(* ===== verification/GoStrings.v ===== *)
(** * The parts of Go's [strings] and [strconv] packages the sources use

    A Go string is a [string] of bytes.  Case mapping is the ASCII case mapping
    of [strings.ToLower]/[strings.ToUpper] (bytes above 127 are left alone):
    the strings the sources case-fold are domain names, process names, protocol
    names and configuration keywords. *)

From Stdlib Require Import Ascii.
From S2P Require Import Prelude.

Local Open Scope Z_scope.

(** ** Characters *)

Definition code (c : ascii) : Z := Z.of_N (N_of_ascii c).
Definition chr (z : Z) : ascii := ascii_of_N (Z.to_N z).

Definition is_upper (c : ascii) : bool := (65 <=? code c) && (code c <=? 90).
Definition is_lower (c : ascii) : bool := (97 <=? code c) && (code c <=? 122).
Definition is_digit (c : ascii) : bool := (48 <=? code c) && (code c <=? 57).

(** ASCII white space of [unicode.IsSpace]. *)
Definition is_space (c : ascii) : bool :=
  ((9 <=? code c) && (code c <=? 13)) || (code c =? 32).

Definition lower (c : ascii) : ascii := if is_upper c then chr (code c + 32) else c.
Definition upper (c : ascii) : ascii := if is_lower c then chr (code c - 32) else c.

(** ** Strings *)

Fixpoint smap (f : ascii -> ascii) (s : string) : string :=
  match s with
  | EmptyString => EmptyString
  | String c s => String (f c) (smap f s)
  end.

Definition ToLower : string -> string := smap lower.
Definition ToUpper : string -> string := smap upper.

Definition slen (s : string) : Z := Z.of_nat (String.length s).

Fixpoint sdrop (n : nat) (s : string) : string :=
  match n, s with
  | O, _ => s
  | S n, EmptyString => EmptyString
  | S n, String _ s => sdrop n s
  end.

Fixpoint stake (n : nat) (s : string) : string :=
  match n, s with
  | O, _ => EmptyString
  | S n, EmptyString => EmptyString
  | S n, String c s => String c (stake n s)
  end.

Definition HasPrefix (s p : string) : bool := String.prefix p s.

(** [len(s) >= len(suf) && s[len(s)-len(suf):] == suf] *)
Definition HasSuffix (s suf : string) : bool :=
  (String.length suf <=? String.length s)%nat &&
  String.eqb (sdrop (String.length s - String.length suf) s) suf.

Definition TrimPrefix (s p : string) : string :=
  if HasPrefix s p then sdrop (String.length p) s else s.
Definition TrimSuffix (s suf : string) : string :=
  if HasSuffix s suf then stake (String.length s - String.length suf) s else s.

Fixpoint trim_left (s : string) : string :=
  match s with
  | String c s' => if is_space c then trim_left s' else s
  | EmptyString => EmptyString
  end.

Fixpoint trim_right (s : string) : string :=
  match s with
  | EmptyString => EmptyString
  | String c s' =>
      match trim_right s' with
      | EmptyString => if is_space c then EmptyString else String c EmptyString
      | t => String c t
      end
  end.

Definition TrimSpace (s : string) : string := trim_right (trim_left s).

(** [strings.Contains(s, sub)] *)
Fixpoint Contains (s sub : string) : bool :=
  String.prefix sub s ||
  match s with
  | EmptyString => false
  | String _ s' => Contains s' sub
  end.

(** [strings.IndexByte(s, c)], [None] for -1. *)
Fixpoint IndexByte (s : string) (c : ascii) : option nat :=
  match s with
  | EmptyString => None
  | String d s' => if Ascii.eqb c d then Some O else S <$> IndexByte s' c
  end.

(** [strings.LastIndexByte(s, c)], [None] for -1. *)
Fixpoint LastIndexByte (s : string) (c : ascii) : option nat :=
  match s with
  | EmptyString => None
  | String d s' =>
      match LastIndexByte s' c with
      | Some i => Some (S i)
      | None => if Ascii.eqb c d then Some O else None
      end
  end.

(** [strings.ContainsAny(s, chars)] *)
Fixpoint ContainsAny (s chars : string) : bool :=
  match s with
  | EmptyString => false
  | String c s' => bool_decide (is_Some (IndexByte chars c)) || ContainsAny s' chars
  end.

(** [strings.Split(s, string(sep))] for a one-byte separator: never empty. *)
Fixpoint Split (s : string) (sep : ascii) : list string :=
  match s with
  | EmptyString => [EmptyString]
  | String c s' =>
      if Ascii.eqb c sep then EmptyString :: Split s' sep
      else match Split s' sep with
           | p :: ps => String c p :: ps
           | [] => [String c EmptyString]
           end
  end.

(** [strings.Join(ps, sep)] *)
Fixpoint Join (ps : list string) (sep : string) : string :=
  match ps with
  | [] => EmptyString
  | [p] => p
  | p :: ps => String.append p (String.append sep (Join ps sep))
  end.

(** [strings.EqualFold(s, t)] on ASCII strings. *)
Definition EqualFold (s t : string) : bool := String.eqb (ToLower s) (ToLower t).

(** ** [strconv] *)

Inductive num_err := ErrSyntax | ErrRange.

Fixpoint parse_digits (maxVal n : Z) (s : string) : res num_err Z :=
  match s with
  | EmptyString => Ok n
  | String c s' =>
      if is_digit c then
        let n1 := n * 10 + (code c - 48) in
        if maxVal <? n1 then Err ErrRange else parse_digits maxVal n1 s'
      else Err ErrSyntax
  end.

(** [strconv.ParseUint(s, 10, bits)] *)
Definition ParseUint (s : string) (bits : Z) : res num_err Z :=
  match s with
  | EmptyString => Err ErrSyntax
  | _ => parse_digits (2 ^ bits - 1) 0 s
  end.

Fixpoint format_digits (fuel : nat) (n : Z) (acc : string) : string :=
  match fuel with
  | O => acc
  | S fuel =>
      let acc' := String (chr (48 + n mod 10)) acc in
      if n <? 10 then acc' else format_digits fuel (n / 10) acc'
  end.

(** [strconv.FormatUint(n, 10)]: 20 digits are enough for 64 bits. *)
Definition FormatUint (n : Z) : string := format_digits 20 n EmptyString.

(** ** Lemmas *)

Lemma code_range c : 0 <= code c < 256.
Proof.
  unfold code. pose proof (N_ascii_bounded c). lia.
Qed.

Lemma code_chr z : 0 <= z < 256 -> code (chr z) = z.
Proof. intros. unfold code, chr. rewrite N_ascii_embedding by lia. lia. Qed.

Lemma chr_code c : chr (code c) = c.
Proof. unfold chr, code. by rewrite N2Z.id, ascii_N_embedding. Qed.

Lemma lower_lower c : lower (lower c) = lower c.
Proof. by destruct c as [[] [] [] [] [] [] [] []]. Qed.

Lemma ToLower_ToLower s : ToLower (ToLower s) = ToLower s.
Proof. unfold ToLower. induction s; simpl; [done|]. by rewrite lower_lower, IHs. Qed.

Lemma ToLower_length s : String.length (ToLower s) = String.length s.
Proof. unfold ToLower. by induction s as [|c s IH]; simpl; [|rewrite IH]. Qed.

Lemma ToLower_append s t : ToLower (String.append s t) = String.append (ToLower s) (ToLower t).
Proof. unfold ToLower. by induction s as [|c s IH]; simpl; [|rewrite IH]. Qed.

Lemma ToLower_empty s : ToLower s = EmptyString <-> s = EmptyString.
Proof. by destruct s. Qed.

Lemma EqualFold_spec s t : EqualFold s t = true <-> ToLower s = ToLower t.
Proof. apply String.eqb_eq. Qed.

Lemma append_nil_r s : String.append s EmptyString = s.
Proof. by induction s as [|c s IH]; simpl; [|rewrite IH]. Qed.

Lemma append_assoc s t u :
  String.append s (String.append t u) = String.append (String.append s t) u.
Proof. by induction s as [|c s IH]; simpl; [|rewrite IH]. Qed.

Lemma append_length s t :
  String.length (String.append s t) = (String.length s + String.length t)%nat.
Proof. by induction s as [|c s IH]; simpl; [|rewrite IH]. Qed.

Lemma sdrop_append s t : sdrop (String.length s) (String.append s t) = t.
Proof. by induction s. Qed.

Lemma stake_append s t : stake (String.length s) (String.append s t) = s.
Proof. induction s as [|c s IH]; simpl; [by destruct t|by rewrite IH]. Qed.

Lemma stake_sdrop n s : String.append (stake n s) (sdrop n s) = s.
Proof. revert s; induction n as [|n IH]; intros [|c s]; simpl; try done. by rewrite IH. Qed.

Lemma HasPrefix_spec s p : HasPrefix s p = true <-> exists t, s = String.append p t.
Proof.
  unfold HasPrefix. revert s; induction p as [|c p IH]; intros s; simpl.
  - split; [intros _; by exists s|intros _; by destruct s].
  - destruct s as [|d s]; [split; [done|intros [? [=]]]|].
    simpl. destruct (ascii_dec c d) as [->|Hne].
    + rewrite IH. split; intros [t Ht]; exists t; congruence.
    + split; [done|intros [t [=]]; congruence].
Qed.

Lemma HasSuffix_spec s suf : HasSuffix s suf = true <-> exists p, s = String.append p suf.
Proof.
  unfold HasSuffix. rewrite andb_true_iff, Nat.leb_le, String.eqb_eq. split.
  - intros [_ H]. exists (stake (String.length s - String.length suf) s).
    rewrite <- H at 2. by rewrite stake_sdrop.
  - intros [p ->]. rewrite append_length. split; [lia|].
    replace (String.length p + String.length suf - String.length suf)%nat
      with (String.length p) by lia. apply sdrop_append.
Qed.

Lemma Split_nonempty s sep : Split s sep <> [].
Proof. destruct s as [|c s]; simpl; [done|]. case_match; [done|]. by case_match. Qed.

Lemma Split_append s t sep :
  Split (String.append s (String sep t)) sep = Split s sep ++ Split t sep.
Proof.
  induction s as [|c s IH]; simpl.
  - by rewrite Ascii.eqb_refl.
  - rewrite IH. destruct (Ascii.eqb c sep); [done|].
    pose proof (Split_nonempty s sep). by destruct (Split s sep).
Qed.

Lemma Join_Split s sep : Join (Split s sep) (String sep EmptyString) = s.
Proof.
  induction s as [|c s IH]; simpl; [done|].
  pose proof (Split_nonempty s sep).
  destruct (Ascii.eqb_spec c sep) as [->|].
  - destruct (Split s sep) eqn:E; [done|]. simpl in *. by rewrite IH.
  - destruct (Split s sep) as [|p [|q ps]] eqn:E; [done|..]; simpl in *; by rewrite IH.
Qed.

Lemma Split_inj s t sep : Split s sep = Split t sep -> s = t.
Proof. intros H. by rewrite <- (Join_Split s sep), H, Join_Split. Qed.

Lemma is_digit_chr d : 0 <= d < 10 -> is_digit (chr (48 + d)) = true /\ code (chr (48 + d)) - 48 = d.
Proof.
  intros. unfold is_digit. rewrite !code_chr by lia. split; [|lia].
  apply andb_true_iff; split; apply Z.leb_le; lia.
Qed.

Lemma parse_format_digits fuel maxVal n acc k :
  0 <= n <= maxVal -> n < 10 ^ Z.of_nat fuel -> (0 < fuel)%nat ->
  (forall m, parse_digits maxVal m acc = k m) ->
  parse_digits maxVal 0 (format_digits fuel n acc) = k n.
Proof.
  revert n acc k; induction fuel as [|fuel IH]; intros n acc k Hn Hlt Hf Hacc; [lia|].
  cbn [format_digits]. pose proof (Z.mod_pos_bound n 10). pose proof (Z.div_mod n 10).
  assert (0 <= n / 10) by (apply Z.div_pos; lia).
  destruct (is_digit_chr (n mod 10)) as [Hd Hc]; [lia|].
  destruct (n <? 10) eqn:Hb; zb.
  - cbn [parse_digits]. rewrite Hd, Hc.
    rewrite (Z.mod_small n 10) in * by lia.
    rewrite (proj2 (Z.ltb_ge maxVal (0 * 10 + n))) by lia.
    rewrite Hacc. f_equal; lia.
  - rewrite Nat2Z.inj_succ, Z.pow_succ_r in Hlt by lia.
    destruct fuel as [|fuel]; [simpl in Hlt; lia|].
    rewrite (IH (n / 10) _ (fun m => if maxVal <? m * 10 + n mod 10 then Err ErrRange
               else k (m * 10 + n mod 10))); [| lia | | lia | ].
    + replace (n / 10 * 10 + n mod 10) with n by lia.
      by rewrite (proj2 (Z.ltb_ge maxVal n)) by lia.
    + apply Z.div_lt_upper_bound; lia.
    + intros m. cbn [parse_digits]. rewrite Hd, Hc. by rewrite Hacc.
Qed.

Lemma format_digits_cons fuel n acc :
  (0 < fuel)%nat -> format_digits fuel n acc <> EmptyString.
Proof.
  revert n acc; induction fuel as [|fuel IH]; intros n acc Hf; [lia|]. cbn [format_digits].
  case_match; [done|]. destruct fuel; [done|]. apply IH; lia.
Qed.

(** [strconv.ParseUint] reads back what [strconv.FormatUint] prints. *)
Lemma ParseUint_FormatUint n bits :
  0 <= n < 2 ^ bits -> bits <= 64 -> ParseUint (FormatUint n) bits = Ok n.
Proof.
  intros Hn Hb. unfold ParseUint, FormatUint.
  assert (2 ^ bits <= 2 ^ 64).
  { destruct (Z.lt_ge_cases bits 0); [rewrite Z.pow_neg_r in * by lia; lia|].
    apply Z.pow_le_mono_r; lia. }
  case_match eqn:E; [by apply format_digits_cons in E; [|lia]|].
  rewrite <- E. apply (parse_format_digits 20 _ n EmptyString (fun m => Ok m)); [lia | | lia | done].
  assert (2 ^ 64 < 10 ^ 20) by (vm_compute; done). simpl Z.of_nat. lia.
Qed.

Lemma parse_digits_range maxVal n s v :
  parse_digits maxVal n s = Ok v -> 0 <= n <= maxVal -> 0 <= v <= maxVal.
Proof.
  revert n; induction s as [|c s IH]; intros n; simpl; [intros [= ->]; lia|].
  destruct (is_digit c) eqn:Hd; [|done]. case_match eqn:Hm; [done|]. zb.
  intros H Hn. apply IH in H; [done|]. unfold is_digit in Hd.
  apply andb_prop in Hd as [H1 H2]. zb. lia.
Qed.

Lemma ParseUint_range s bits v :
  0 <= bits -> ParseUint s bits = Ok v -> 0 <= v < 2 ^ bits.
Proof.
  unfold ParseUint. intros Hb. destruct s; [done|]. intros H.
  apply parse_digits_range in H; [lia|].
  assert (0 < 2 ^ bits) by (apply Z.pow_pos_nonneg; lia). lia.
Qed.

#[export] Hint Rewrite ToLower_ToLower : shuttle.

Requirement »
Once you have identified the lines above that contain "LastIndexByte", copy each of them.

Response area »
(** [strings.LastIndexByte(s, c)], [None] for -1. *)
Fixpoint LastIndexByte (s : string) (c : ascii) : option nat :=
      match LastIndexByte s' c with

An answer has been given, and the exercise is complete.